By Michael Kinney
With the uncertainty surrounding the 2020 college football season, coaches and administrators have been considering other options just in case.
One of the ideas that has been floated by the Ivy League is moving the upcoming football season ito the spring.
While many have panned the idea, Oklahoma coach Lincoln Riley gave it credence Friday during a virtual press conference with reporters.
“I think the people who say it’s not an option, in my opinion, just don’t want to think about it,” Riley said. “I just think it would be wrong of us to take any potential option off the table right now. I think it’d be very difficult to say the spring is not a potential option. I, for one, think it’s very doable.”
The plan could include a shortened schedule that would eliminate many of the long distance travel contests.
“It’d probably be a conference season and postseason only,” Riley said. “We’ve seen often teams go in and play well into January in the College Football Playoff and start spring practice at some point in February, and nobody says a word about that. You’d have to give players plenty of time off to get their bodies back in the summer. Maybe a little later start back the next fall.”
One of the reasons other options are being considered is due to the COVID-19 testing taking place during the summer voluntary workouts. In June teams such as Clemson and LSU made headlines with more than 30 athletes from each program testing positive for the disease. Others such as Boise State, Arizona, Kansas State and Houston had to pause workouts due to multiple positive tests.
On the same day Riley talked about playing football in the spring, another fellow Big 12 Conference member had to suspend activities due to COVID-19.
Out of 164 athletes tested at the University of Kansas, 16 came back with positive results. That includes 12 from the football team.
“When we welcomed our young men back to campus a couple of weeks ago for voluntary workouts, even with the policies and procedures in place to try and protect them from becoming infected with the virus, events outside of our control has made the decision to pause these workouts necessary,” Kansas coach Les Miles stated. “Our trainers and doctors will remain in daily contact with each of the student-athletes that tested positive to support them and what we hope will involve only minor symptoms if any. We will follow medical recommendations on returning to activities.”
Oklahoma didn’t allow student-athletes back on campus for voluntary workouts until July 1. In their first round of testing, they came back with seven football players who tested positive for COVID-19. That pushed their total positive numbers to 14 athletes (two recoveries) and two staff members.
“We’re kind of a microcosm of the whole country right now,” Riley said. “We certainly weren’t expecting zero. I don’t know if comfort is the right word, but I feel good about our plan.”
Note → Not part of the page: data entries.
Lemma existsb_order_id_false (orders : list Order) (id : string) :
  id ∉ ids orders ->
  existsb (fun order => String.eqb (order_id order) id) orders = false.
Proof.
  intros Hfresh. destruct (existsb _ orders) eqn:Hdup; [|reflexivity].
  exfalso. apply Hfresh. apply existsb_order_id. exact Hdup.
Qed.

(** X1: given an id that is new, a customer name and a series of item
    attempts closed by an empty name, [add_order] records exactly the items
    of the attempts that pass (a price that is an integer not below zero,
    a quantity that is an integer above zero), in the order they were
    entered; when none passes it refuses the order and leaves the sequence
    as it is.  It reads these lines and no more, and touches no file. *)
Theorem add_order_records_attempts (orders : list Order) (line who : string)
    (attempts : list (list string * option Item)) (rest : list string) (w : world) :
  stdin w = line :: who :: concat (map fst attempts) ++ "" :: rest ->
  upper line ∉ ids orders ->
  Forall (fun a => attempt (fst a) (snd a)) attempts ->
  fst (add_order orders w)
  = Return (if bool_decide (omap snd attempts = [])
            then ("=> 至少需要一個訂單項目", orders)
            else ("=> 訂單 " +:+ upper line +:+ " 已新增！",
                  orders ++ [mkOrder (upper line) who (omap snd attempts)]))
  /\ stdin (snd (add_order orders w)) = rest
  /\ files (snd (add_order orders w)) = files w.
Proof.
  intros Hin Hfresh Hattempts.
  unfold add_order, io_bind, input, lines_left, write. rewrite Hin.
  rewrite (existsb_order_id_false orders (upper line) Hfresh).
  cbn [stdin stdout files].
  edestruct (add_order_items_records attempts Hattempts
               (S (length (concat (map fst attempts) ++ "" :: rest))) [] rest)
    as [out ->]; [reflexivity | cbn [stdin]; lia |].
  cbn [app]. destruct (bool_decide (omap snd attempts = [])); repeat split.
Qed.

(** What [add_order] can do to the pending sequence. *)
Lemma add_order_cases (orders orders' : list Order) (msg : string) (w w' : world) :
  add_order orders w = (Return (msg, orders'), w') ->
  orders' = orders
  \/ exists line rest0 who its,
       stdin w = line :: rest0
       /\ orders' = orders ++ [mkOrder (upper line) who its]
       /\ msg = ("=> 訂單 " +:+ (upper line +:+ " 已新增！"))
       /\ (upper line ∉ ids orders)
       /\ its <> [] /\ Forall valid_item its.
Proof.
  unfold add_order, io_bind, input, lines_left, write.
  destruct w as [[|line r1] out fs]; cbn [stdin stdout files]; [discriminate|].
  destruct (existsb _ orders) eqn:Hdup; [intros [= _ <- _]; left; reflexivity|].
  destruct r1 as [|who r2]; cbn [stdin stdout files]; [discriminate|].
  destruct (add_order_items _ _ _) as [[its|e| |] w1] eqn:Hitems; try discriminate.
  destruct (bool_decide (its = [])) eqn:Hits; intros [= <- <- <-];
    [left; reflexivity|].
  right. exists line, (who :: r2), who, its.
  do 3 (split; [reflexivity|]). split; [|split].
  - intros Hin. apply existsb_order_id in Hin. congruence.
  - apply bool_decide_eq_false in Hits. exact Hits.
  - apply (add_order_items_valid _ _ _ _ _ Hitems). constructor.
Qed.

(** X2: [add_order] leaves the pending sequence as it is or appends one
    order to it, and then the order is valid, its id is new and the
    message names it. *)
Theorem add_order_appends_valid_order (orders orders' : list Order) (msg : string)
    (w w' : world) :
  add_order orders w = (Return (msg, orders'), w') ->
  orders' = orders
  \/ exists order,
       orders' = orders ++ [order]
       /\ valid_order order
       /\ (order_id order ∉ ids orders)
       /\ msg = ("=> 訂單 " +:+ order_id order +:+ " 已新增！").
Proof.
  intros Hadd.
  destruct (add_order_cases _ _ _ _ _ Hadd)
    as [->|(line & rest & who & its & _ & -> & -> & Hfresh & Hits & Hvalid)];
    [left; reflexivity | right].
  exists (mkOrder (upper line) who its).
  split; [reflexivity|]. split; [split; assumption|]. split; [exact Hfresh|].
  reflexivity.
Qed.
(** Everything a run needs: the key, the input file, the PDF reader, and a
    client that answers [response]. *)
Definition complete_world (response : pystr) : World :=
  mock_world [(py "bolu.pdf", File [37; 80; 68; 70])]
             (Some two_pages)
             [(py "ANTHROPIC_API_KEY", py "sk-ant-test")] []
             (mock_client response).

(** A stand-in for [float.__repr__] in runs that meet no float. *)
Definition no_floatstr : pystr -> pystr := fun literal => literal.

(** * Properties *)

(** ** Strings *)

Lemma pystr_eqb_eq (a b : pystr) : pystr_eqb a b = true <-> a = b.
Proof.
  revert b; induction a as [|x a IH]; intros [|y b]; simpl; try easy.
  rewrite andb_true_iff, Z.eqb_eq, IH.
  split; [intros [-> ->]; reflexivity | intros [= -> ->]; auto].
Qed.

Lemma pystr_eqb_neq (a b : pystr) : pystr_eqb a b = false <-> a <> b.
Proof.
  rewrite <- pystr_eqb_eq. destruct (pystr_eqb a b); split; congruence.
Qed.

Lemma startswith_length (p s : pystr) :
  startswith p s = true -> (length p <= length s)%nat.
Proof.
  revert s; induction p as [|x p IH]; intros [|y s]; simpl; try easy; try lia.
  rewrite andb_true_iff. intros [_ H]. apply IH in H. lia.
Qed.

(** ** pathlib: the suffix of a name *)

Lemma rfind_from_app (c : Z) (a b : pystr) :
  forall i found,
    rfind_from c (a ++ b) i found
    = rfind_from c b (i + Z.of_nat (length a)) (rfind_from c a i found).
Proof.
  induction a as [|x a IH]; intros i found; simpl.
  - f_equal. lia.
  - rewrite IH. f_equal. lia.
Qed.

Lemma rfind_from_absent (c : Z) (s : pystr) :
  c ∉ s -> forall i found, rfind_from c s i found = found.
Proof.
  induction s as [|x s IH]; intros Hc i found; simpl; [reflexivity|].
  apply not_elem_of_cons in Hc as [Hx Hs].
  rewrite IH by assumption.
  destruct (x =? c) eqn:E; [apply Z.eqb_eq in E; congruence|reflexivity].
Qed.

(** The suffix of a final component [stem.ext], where [stem] and [ext] are
    not empty and [ext] holds no dot, is [.ext]. *)
Lemma suffix_stem_ext (r : pystr) (dirs : list pystr) (stem ext : pystr) :
  stem <> [] -> ext <> [] -> 46 ∉ ext ->
  suffix (mkPath r (dirs ++ [stem ++ 46 :: ext])) = 46 :: ext.
Proof.
  intros Hstem Hext Hdot. unfold suffix, name. simpl tail.
  rewrite last_snoc. simpl default.
  unfold rfind. rewrite rfind_from_app.
  change (rfind_from 46 (46 :: ext) ?i ?f)
    with (rfind_from 46 ext (i + 1) (if 46 =? 46 then i else f)).
  rewrite Z.eqb_refl, rfind_from_absent by assumption.
  rewrite length_app. simpl length.
  destruct stem as [|x stem]; [congruence|].
  destruct ext as [|y ext]; [congruence|].
  destruct (_ && _) eqn:E.
  - rewrite Z.add_0_l, Nat2Z.id. rewrite drop_app_length. reflexivity.
  - apply andb_false_iff in E as [E|E];
      [apply Z.ltb_ge in E|apply Z.ltb_ge in E]; simpl length in E; lia.
Qed.

Example suffix_examples :
  suffix (relative "bolu.pdf") = py ".pdf"
  /\ suffix (mkPath (py "/") [py "home"; py "cv.backup.TXT"]) = py ".TXT"
  /\ suffix (relative ".env") = []
  /\ suffix (relative "notes.") = []
  /\ suffix (relative "README") = []
  /\ path_str (mkPath (py "/") [py "home"; py "cv.backup.TXT"])
     = py "/home/cv.backup.TXT".
Proof. repeat split. Qed.

(** ** The json decoder consumes input and never runs out of fuel *)

Lemma skip_ws_length (s : pystr) : (length (skip_ws s) <= length s)%nat.
Proof.
  induction s as [|c s IH]; simpl; [lia|].
  destruct (is_ws c); simpl; lia.
Qed.
(** C4. When [midis] exists, the data preparation of [main] changes nothing:
    no download, no extraction, no file written. When it does not exist and
    the download succeeds, the preparation downloads the archive once,
    extracts it once, with every entry of the archive placed under [midis],
    and removes the archive: the events it adds are one [Download], one
    [ExtractAll], one [Remove] and then only calls of the chunking routine,
    and no file [midis.zip] is left, whether or not the chunking succeeds. *)
Theorem acquisition_once_or_skipped (e : env) (w : world) :
  (is_Some (fs w !! "midis") -> Pretrain.prepare_data e w = (Ok tt, w))
  /\ (fs w !! "midis" = None ->
      forall entries, remote e Pretrain.pretrain_url = Some entries ->
      exists r w' rest,
        Pretrain.prepare_data e w = (r, w')
        /\ trace w' = trace w ++ [Download Pretrain.pretrain_url "midis.zip";
                                  ExtractAll "midis.zip" "midis";
                                  Remove "midis.zip"] ++ rest
        /\ Forall (fun ev => is_split_files ev = true) rest
        /\ length (filter (fun ev => is_download ev = true)
                     (drop (length (trace w)) (trace w'))) = 1%nat
        /\ length (filter (fun ev => is_extract ev = true)
                     (drop (length (trace w)) (trace w'))) = 1%nat
        /\ fs w' !! "midis.zip" = None
        /\ fs w' !! "midis" = Some Dir
        /\ forall entry, entry ∈ entries -> fs w' !! ("midis/" +:+ entry) = Some Blob).
Proof.
  unfold Pretrain.prepare_data, mbind at 1 3, M_bind at 1 3, path_exists. split.
  - intros Hs. rewrite bool_decide_eq_true_2 by exact Hs. reflexivity.
  - intros Hn entries Hr.
    rewrite bool_decide_eq_false_2 by (rewrite Hn; apply is_Some_None).
    cbn [negb].
    pose proof (AcquireFacts.load_pretrain_data_ok e Pretrain.pretrain_url
                  "midis.zip" "midis" entries w Hr) as Hl.
    rewrite (WorldFacts.bind_ok _ _ _ _ _ (Hl ltac:(done) ltac:(done))).
    set (w1 := World _ _ _ _).
    pose proof (AcquireFacts.split_pretrain_data_frame e "midis" 1024 w1) as Hf.
    destruct (Utils.split_pretrain_data e "midis" 1024 w1) as [r w'] eqn:Hsp.
    destruct Hf as [(rest & Ht & Hrest) Hq]. cbn [snd] in *.
    exists r, w', rest. split; [reflexivity|].
    assert (Htr : trace w' = trace w ++ [Download Pretrain.pretrain_url "midis.zip";
                                         ExtractAll "midis.zip" "midis";
                                         Remove "midis.zip"] ++ rest)
      by (rewrite Ht; subst w1; cbn [trace]; rewrite <- app_assoc; reflexivity).
    assert (Hnone : forall (f : event -> bool),
               (forall ev, is_split_files ev = true -> f ev = false) ->
               filter (fun ev => f ev = true) rest = []).
    { intros f Hf. clear Ht Htr. induction Hrest as [|ev rest Hev _ IH]; [reflexivity|].
      rewrite filter_cons_False; [exact IH|]. rewrite (Hf ev Hev). discriminate. }
    split; [exact Htr|]. split; [exact Hrest|].
    rewrite Htr, drop_app_length.
    split; [|split; [|split; [|split]]].
    + rewrite filter_app, Hnone by (intros []; cbn; congruence). reflexivity.
    + rewrite filter_app, Hnone by (intros []; cbn; congruence). reflexivity.
    + rewrite Hq by (rewrite !not_elem_of_cons; repeat split; [done..|apply not_elem_of_nil]).
      subst w1. cbn [fs]. apply lookup_delete_eq.
    + rewrite Hq by (rewrite !not_elem_of_cons; repeat split; [done..|apply not_elem_of_nil]).
      subst w1. cbn [fs]. rewrite lookup_delete_ne by done.
      apply AcquireFacts.extracted_target. done.
    + intros entry Hin.
      rewrite Hq by (rewrite !not_elem_of_cons; repeat split; [done..|apply not_elem_of_nil]).
      subst w1. cbn [fs]. rewrite lookup_delete_ne by done.
      apply (AcquireFacts.extracted_entry "midis"). exact Hin.
Qed.

Lemma acquisition_once_or_skipped_witness :
  is_Some (fs Sample.prepared !! "midis")
  /\ Pretrain.prepare_data (Sample.machine 1 []) Sample.prepared = (Ok tt, Sample.prepared)
  /\ fs Sample.empty_world !! "midis" = None
  /\ remote (Sample.machine 1 []) Pretrain.pretrain_url = Some ["a.mid"; "b.mid"; "c/d.mid"]
  /\ exists r w', Pretrain.prepare_data (Sample.machine 1 []) Sample.empty_world = (r, w')
                  /\ fs w' !! "midis.zip" = None
                  /\ fs w' !! "midis/c/d.mid" = Some Blob.
Proof.
  assert (H1 : is_Some (fs Sample.prepared !! "midis")) by (eexists; reflexivity).
  assert (H2 : fs Sample.empty_world !! "midis" = None) by reflexivity.
  assert (H3 : remote (Sample.machine 1 []) Pretrain.pretrain_url
               = Some ["a.mid"; "b.mid"; "c/d.mid"]) by reflexivity.
  split; [exact H1|]. split.
  { exact (proj1 (acquisition_once_or_skipped (Sample.machine 1 []) Sample.prepared) H1). }
  split; [exact H2|]. split; [exact H3|].
  destruct (proj2 (acquisition_once_or_skipped (Sample.machine 1 []) Sample.empty_world)
              H2 _ H3) as (r & w' & rest & Hp & _ & _ & _ & _ & Hz & _ & Hent).
  exists r, w'. split; [exact Hp|]. split; [exact Hz|].
  apply (Hent "c/d.mid"). rewrite !elem_of_cons. auto.
Defined.

(** ** The training loop *)

Module TrainFacts.
Import Pretrain.

Lemma eqb_0_bool_decide (x : Z) : (x =? 0) = bool_decide (x = 0).
Proof.
  destruct (Z.eqb_spec x 0) as [->|Hne].
  - symmetry. apply bool_decide_eq_true_2. reflexivity.
  - symmetry. apply bool_decide_eq_false_2. exact Hne.
Qed.

Lemma attn_mask_of_take (b : batch) :
  attn_mask_of b = (fun row => take (length row - 1) row) <$> attention_mask b.
Proof.
  unfold attn_mask_of. apply list_fmap_ext. intros i row _.
  apply PyListFacts.slice_drop_last.
Qed.
(** * Verification of photo-dedup: clustering and the report of dedup.py,
    the trash manager and [/save] of the review server (review_server.py). *)

From Stdlib Require Import ZArith Lia Ascii QArith.
From stdpp Require Import base list gmap sets strings pretty sorting.

(* ------------------------------------------------------------------ *)
(** ** dedup.py *)

Module Dedup.

(** An [imagehash.ImageHash] is a flat bit array; [a - b] is
    [np.count_nonzero(a.hash.flatten() != b.hash.flatten())].  All hashes
    of one scan come from [imagehash.phash] and have 64 bits. *)
Definition ImageHash := list bool.

Fixpoint hash_sub (a b : ImageHash) : Z :=
  match a, b with
  | x :: a', y :: b' => (if Bool.eqb x y then 0 else 1) + hash_sub a' b'
  | _, _ => 0
  end%Z.

Section Dedup.
Context {Path : Type} `{EqDecision Path}.

(** [image_hashes] is a Python dict [{Path: ImageHash}]: an association
    list in insertion order whose keys are distinct. *)
Fixpoint dict_get (d : list (Path * ImageHash)) (k : Path) : ImageHash :=
  match d with
  | [] => []
  | (k', v) :: d' => if decide (k = k') then v else dict_get d' k
  end.

(** The inner loop [for j in range(i + 1, len(files))] of
    [cluster_images]: [rest] is [files[i+1:]]. *)
Fixpoint scan_rest (image_hashes : list (Path * ImageHash)) (threshold : Z)
    (file_a : Path) (rest visited cluster : list Path) : list Path * list Path :=
  match rest with
  | [] => (cluster, visited)
  | file_b :: rest' =>
      if decide (file_b ∈ visited) then
        scan_rest image_hashes threshold file_a rest' visited cluster
      else
        let distance := hash_sub (dict_get image_hashes file_a)
                                 (dict_get image_hashes file_b) in
        if decide (distance <= threshold)%Z then
          scan_rest image_hashes threshold file_a rest'
                    (visited ++ [file_b]) (cluster ++ [file_b])
        else scan_rest image_hashes threshold file_a rest' visited cluster
  end.

(** The test [distance <= threshold] of the inner loop. *)
Definition close (image_hashes : list (Path * ImageHash)) (threshold : Z)
    (file_a file_b : Path) : Prop :=
  (hash_sub (dict_get image_hashes file_a) (dict_get image_hashes file_b) <= threshold)%Z.

Global Instance close_dec image_hashes threshold file_a file_b :
  Decision (close image_hashes threshold file_a file_b).
Proof. unfold close. apply _. Defined.

(** The outer loop [for i, file_a in enumerate(files)]. *)
Fixpoint cluster_loop (image_hashes : list (Path * ImageHash)) (threshold : Z)
    (files visited : list Path) (clusters : list (list Path))
    : list (list Path) :=
  match files with
  | [] => clusters
  | file_a :: rest =>
      if decide (file_a ∈ visited) then
        cluster_loop image_hashes threshold rest visited clusters
      else
        let '(cluster, visited') :=
          scan_rest image_hashes threshold file_a rest
                    (visited ++ [file_a]) [file_a] in
        cluster_loop image_hashes threshold rest visited' (clusters ++ [cluster])
  end.

Definition cluster_images (image_hashes : list (Path * ImageHash))
    (threshold : Z) : list (list Path) :=
  cluster_loop image_hashes threshold (map fst image_hashes) [] [].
Even though Riley is still confident in the plan OU has put in place to control the spread of COVID-19, he knows it comes down to personal decisions.
“I don’t know that control is the right word,” Riley said. “To think that you can control is probably a little far-fetched, maybe a little arrogant. Our deal is trying to educate and trying to make sure that they understand repercussions for their actions and understanding that the definition of that has changed. Everything you do, you have to first think about, ‘Am I exposing myself? My family members? My teammates?’ which can potentially jeopardize all this.”
Yet, in saying all that, Riley still believes the 2020 season can still be played as scheduled. That includes the season opener Sept. 5 and the trip to New York to face Army Sept. 12.
“I hope like hell we can play in the fall and do it as close as how we’ve always done it before. If we can do that, I’m all for it, if that’s the best option,” Riley said. “But we’ve seen, at least right now, that the hot weather doesn’t affect this [virus] very much, which we kind of hoped it would.”
The Sooners announced Wednesday they have implemented budget cuts of approximately $13.7 million in controllable operating expenses. That includes a 10 percent salary reduction for any employee earning at least $1 million a year.
That includes Riley and five other members of the OU football staff.
According to OU Athletic Director, Joe Castiglione, these cuts represent the department’s first steps in responding to the impact of COVID-19.
“All of us understand that a number of circumstances will unfold in the weeks ahead,” Castiglione said. “Our staff continues to monitor our expense and income projections closely and we’ll take other actions, as necessary. It’s a testament to our staff and our practices that we were able to balance our budget for fiscal year 2020. We have always benefited from excellent teamwork in our department, but our staff has come together as never before. I am very proud of our people.”
Riley’s contract pays him $6 million a year. He says the 10 percent reduction was the right move to make.
“Joe stopped by the house and told me what he was thinking. It took me about two and a half seconds and I said, “I’m good with it” and that was it. We’re all having to adjust … we’ve all got to do our part and it’s changed things for all of us,” Riley said. “So, I didn’t see any reason why I should be any different. I mean, you can talk about all the money that this football program brings in, but you cannot put a dollar amount on the amount of exposure, the advertising, the branding work that (football) does for this University, for Norman and for the state. It’d be impossible. It wasn’t a hard decision for me. When Joe asked me, it didn’t feel like a big deal.”